Utilities remain among the most prominent winners, bannered as genuine "picks and shovels" companies. Data center energy demand will continue to grow in the foreseeable future, but today, we remain supply-constrained.

  • Semis / Nvidia:

Data center revenue for Nvidia has now surpassed $31B in quarterly revenue, showing no signs of decline. Growth continues to accelerate across the supply chain as Nvidia preps for releasing Blackwell GB200 - the company's newest chip iteration.

  • Foundation Models:

Despite ChatGPT and Anthropic's Claude classification as consumer products, the foundation models that power those simple products are critical to the Gen AI infrastructure stack. Foundation Models saw a 6.5x increase in spending in the last year alone, increasing to $6.5B. This growth rate is accelerating, not decelerating.

Generative AI Compute Cycle Infrastructure Growth Snapshot

Source: CapitalIQ, Nvidia Investor Relations, 7GC researcH

On the consumer side, despite the endless noise on generative AI, the data points to the fact that we are also in the early innings.
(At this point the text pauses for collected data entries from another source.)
(** Requests appear only under the identifier drawn for them. *)
Lemma postgres_drawn (io : IO) (c : call) (db : DB) (id : string) :
  (draws c = true → id ≠ uuid io 0) → ai_requests db !! id = None →
  ai_requests (perform io c db).2 !! id = None.
Proof.
  intros Hd Hid. destruct (decide (draws c = true)) as [Hc|Hc].
  - destruct c as [p| | | | | | | |]; try done. specialize (Hd eq_refl). simpl. unfold mbind, M_bind.
    enough (ai_requests (create_or_get io p db).2 !! id = None) by by destruct (create_or_get io p db) as [[]].
    unfold create_or_get, transaction. destruct (io_fault io 0); [done|].
    destruct (create_body io p db) as [[[r b]|?|?] db'] eqn:Hrun; [|done..].
    assert (ai_requests db' !! id = None) as Hn; [|by destruct (io_fault io 1), (io_fault io 2)].
    apply create_ok in Hrun. destruct b; [|by destruct Hrun as [-> _]].
    destruct Hrun as [Heff (mid & meta & m & Hnew & _ & Hnow & _)].
    destruct Heff as [es _ Hr _ _|id' r1 r' es _ Hr1 Hr _ _ _|id' p' mid' meta' now e _ _ _ _ Hr _ _ _ _];
      rewrite Hr in *; [congruence| |]; (destruct (decide (id' = uuid io 0)) as [->|Hne];
      [|by rewrite lookup_insert_ne, Hnew in Hnow]); [congruence|by rewrite lookup_insert_ne].
  - destruct (perform_effect io c db) as [es _ -> _ _|id' r1 r' es _ Hr1 -> _ _ _|id' p' mid' meta' now e _ _ _ _ _ _ _ _ Hdraw];
      [done| |done]. by rewrite lookup_insert_ne by congruence.
Qed.

Lemma lookup_None (db : DB) (id : string) : good_db db → lookup db id = None ↔ ai_requests db !! id = None.
Proof.
  intros Hg. unfold lookup. destruct (ai_requests db !! id) as [r|] eqn:Hr; [|done]. simpl.
  destruct (gd_model _ Hg _ _ Hr) as [m ->]. simpl. split; done.
Qed.

(** After a successful guarded update the request is as the update left it. *)
Lemma updated_lookup (db db' : DB) (id : string) (r r' : RequestRow)
  (Q : request.LogicalRequest → Prop) :
  good_db db → ai_requests db !! id = Some r → catalog db' = catalog db →
  ai_requests db' !! id = Some r' → model_id r' = model_id r →
  (∀ model, Q (record_of id r' model (stored_response r'))) →
  ∃ rec, lookup db' id = Some rec ∧ Q rec.
Proof.
  intros Hg Hr Hc Hr' Hm HQ. destruct (gd_model _ Hg _ _ Hr) as [m Hmod].
  eexists. split; [|apply (HQ (public_name m))]. apply lookup_row; [done|]. by rewrite Hc, Hm.
Qed.

Lemma transition_ok (io : IO) (t id : string) (from to : request.State) (db db' : DB) :
  good_db db → transition io t id from to db = (Ok (), db') →
  ∃ r, lookup db' id = Some r ∧ request.state r = to ∧ request.TenantID r = t.
Proof.
  intros Hg Hrun. unfold transition in Hrun. apply bind_ok in Hrun as ([] & db0 & Hs & Hrun).
  injection Hs as _ <-. apply bind_ok in Hrun as (n & db1 & Hs & Hrun).
  apply one_row_ok in Hrun as [-> ->]. apply autocommit_ok in Hs.
  apply update_request_ok in Hs as (r & Hid & Ht & _ & ->).
  eapply (updated_lookup db); simpl; [done|done|done|apply lookup_insert_eq|done|done].
Qed.

Definition durable (resp : request.ChatResponse) : option request.ChatResponse :=
  match encode_response resp with
  | Ok body => if body =s "" then None
               else match decode_response body with Ok r => Some r | _ => None end
  | _ => None
  end.

Lemma complete_ok (io : IO) (p : CompletionParams) (db db' : DB) :
  good_db db → complete_request io p db = (Ok (), db') →
  ∃ r, lookup db' (co_RequestID p) = Some r ∧ request.state r = request.Completed ∧
       request.Response r = durable (co_Response p) ∧ request.CostMicroUSD r = co_CostMicroUSD p.
Proof.
  intros Hg. unfold complete_request, durable.
  destruct (encode_response (co_Response p)) as [body|?|?]; [|done..].
  intros Hrun%transaction_ok. inv_ok Hrun. apply update_attempt_ok in Hs as (Hc & Hr & _).
  apply update_request_ok in Hs0 as (r & Hid & Ht & _ & ->). rewrite Hr in Hid.
  eapply (updated_lookup db); simpl; [done|exact Hid|exact Hc|apply lookup_insert_eq|done|done].
Qed.

Lemma fail_ok (io : IO) (p : FailureParams) (db db' : DB) :
  good_db db → Final p = true → fail_attempt io p db = (Ok (), db') →
  ∃ r, lookup db' (fa_RequestID p) = Some r ∧ request.state r = request.Failed ∧
       request.FailureCategory r = Category p.
Proof.
  intros Hg Hf Hrun%transaction_ok. apply bind_ok in Hrun as ([] & db0 & Hs & Hrun).
  assert (catalog db0 = catalog db ∧ ai_requests db0 = ai_requests db) as (Hc & Hr).
  { destruct (0 <? fa_AttemptNumber p); [inv_ok Hs; by apply update_attempt_ok in Hs as (? & ? & _)|].
    by injection Hs as <-. }
  rewrite Hf in Hrun. inv_ok Hrun. apply update_request_ok in Hs0 as (r & Hid & Ht & _ & ->).
  rewrite Hr in Hid.
  eapply (updated_lookup db); simpl; [done|exact Hid|exact Hc|apply lookup_insert_eq|done|done].
Qed.

#[global] Instance postgres_spec : Spec DB.
Proof.
  refine {| lookup_request := lookup; good := good_db; fresh := λ _ _, True;
            drawn := λ io, uuid io 0; durable_response := durable |}.
  - intros io c db Hg _. eapply effect_good; [apply perform_effect|done].
  - intros io c db id r Hg _ Hl. eapply effect_evolves; [apply perform_effect|done].
  - intros io p db db' r Hg _ Hrun%transaction_ok%create_ok.
    destruct Hrun as (_ & mid & meta & m & Hid & Hm & Hrow & ->). cbn [request.ID record_of].
    split_and!; try done.
    + unfold lookup. by rewrite Hid.
    + by apply lookup_row.
  - done.
  - intros io c db id Hg Hd Hn. apply lookup_None; [eapply effect_good; [apply perform_effect|done]|].
    apply postgres_drawn; [done|]. by apply lookup_None.
  - intros io t model db. cbn [GetTenantPolicy postgres_store]. unfold tenant_policy.
    destruct (io_fault io 0); [done|]. destruct (select_policy t model (catalog db)); [|done].
    by destruct (io_fault io 1), (io_fault io 2), (io_fault io 3).
  - intros io t id from to db db' Hg Hrun. exact (transition_ok io t id from to db db' Hg Hrun).
  - intros io p db db' Hg Hrun. exact (complete_ok io p db db' Hg Hrun).
  - intros io p db db' Hg Hf Hrun. exact (fail_ok io p db db' Hg Hf Hrun).
Defined.
End Contract.
End postgres.

(** ** Changes that computations are limited to

    A computation keeps a relation if whatever it does, and whatever fails on the
    way, the state changes along it. *)
Module keeping.
Definition keeps {S} (R : relation S) {A} (m : M S A) : Prop := ∀ t, R t (m t).2.

Lemma keeps_run {S} (R : relation S) {A} (m : M S A) (t t' : S) (out : res A) :
  keeps R m → m t = (out, t') → R t t'.
Proof. intros Hm Hrun. specialize (Hm t). by rewrite Hrun in Hm. Qed.

Section Keeps.
Context {S : Type} (R : relation S) `{!PreOrder R}.

Lemma keeps_unchanged {A} (m : M S A) : (∀ t, (m t).2 = t) → keeps R m.
Proof. intros Hm t. by rewrite Hm. Qed.
Lemma keeps_bind {A B} (m : M S A) (f : A → M S B) :
  keeps R m → (∀ a, keeps R (f a)) → keeps R (m ≫= f).
Proof.
  intros Hm Hf t. unfold mbind, M_bind. specialize (Hm t).
  destruct (m t) as [[a|e|w] t']; simpl in *; [|done..]. etrans; [exact Hm|apply Hf].
Qed.
Lemma keeps_transaction {A} (io : IO) (b c : error → error) (m : M S A) :
  keeps R m → keeps R (postgres.transaction io b c m).
Proof.
  intros Hm t. unfold postgres.transaction. specialize (Hm t).
  destruct (io_fault io 0); [done|]. destruct (m t) as [[a|e|w] t']; [|done..].
  by destruct (io_fault io 1), (io_fault io 2).
Qed.
Lemma keeps_autocommit {A} (io : IO) (what : error → error) (m : M S A) :
  keeps R m → keeps R (postgres.autocommit io what m).
Proof.
  intros Hm t. unfold postgres.autocommit. specialize (Hm t).
  destruct (io_fault io 0); [done|]. by destruct (io_fault io 1).
Qed.
Lemma keeps_statement {A} (io : IO) (k : nat) (what : error → error) (m : M S A) :
  keeps R m → keeps R (postgres.statement io k what m).
Proof. intros Hm t. unfold postgres.statement. by destruct (io_fault io k). Qed.
Lemma keeps_one_row (n : Z) (e : error) : keeps R (postgres.one_row n e).
Proof. apply keeps_unchanged. intros t. apply postgres.one_row_same. Qed.
End Keeps.
End keeping.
Analyzing Reuters data, only ~11% of the population is using OpenAI on a weekly basis. Some argue that would showcase a lack of real applicability, but that ramp is far quicker than we saw in the cloud and desktop internet eras. The data also shows that 84% have used ChatGPT once or have never heard of it. That would indicate, if we were looking at this on an apples-to-apples basis, that we are currently in 1995 or 2010, looking at previous compute cycles.

The consumer and enterprise-level momentum doesn't seem to be slowing either, evaluating Morgan Stanley's sentiment checks over the past 12 months. Web visit growth continues to accelerate and hit new all-time highs each month for ChatGPT, with Google trends pointing to robust demand. ChatGPT reached 100 on their 1-100 sentiment index, which is an all-time high. On the enterprise side, CIOs surveyed stating they had no plans to use fell to 3%, down from 31% a year ago. 

Generative AI Compute Cycle Recap / Timeline

We are searching for decay! However, the overall trend remains intact outside of excess capital, potentially investing in lower-quality businesses and squeamishness on continued infrastructure ramp. We saw a similar picture in 2023, where the SOXX Index sat flat from June through November 2023, only to gain over 50% in the first half of 2024.

We will keep searching for signs of weakness. Still, today, we struggle to see what signs are pointing to a slowing in any shape, way, or form across all data points, especially when benchmarking trends relative to previous compute cycle timelines.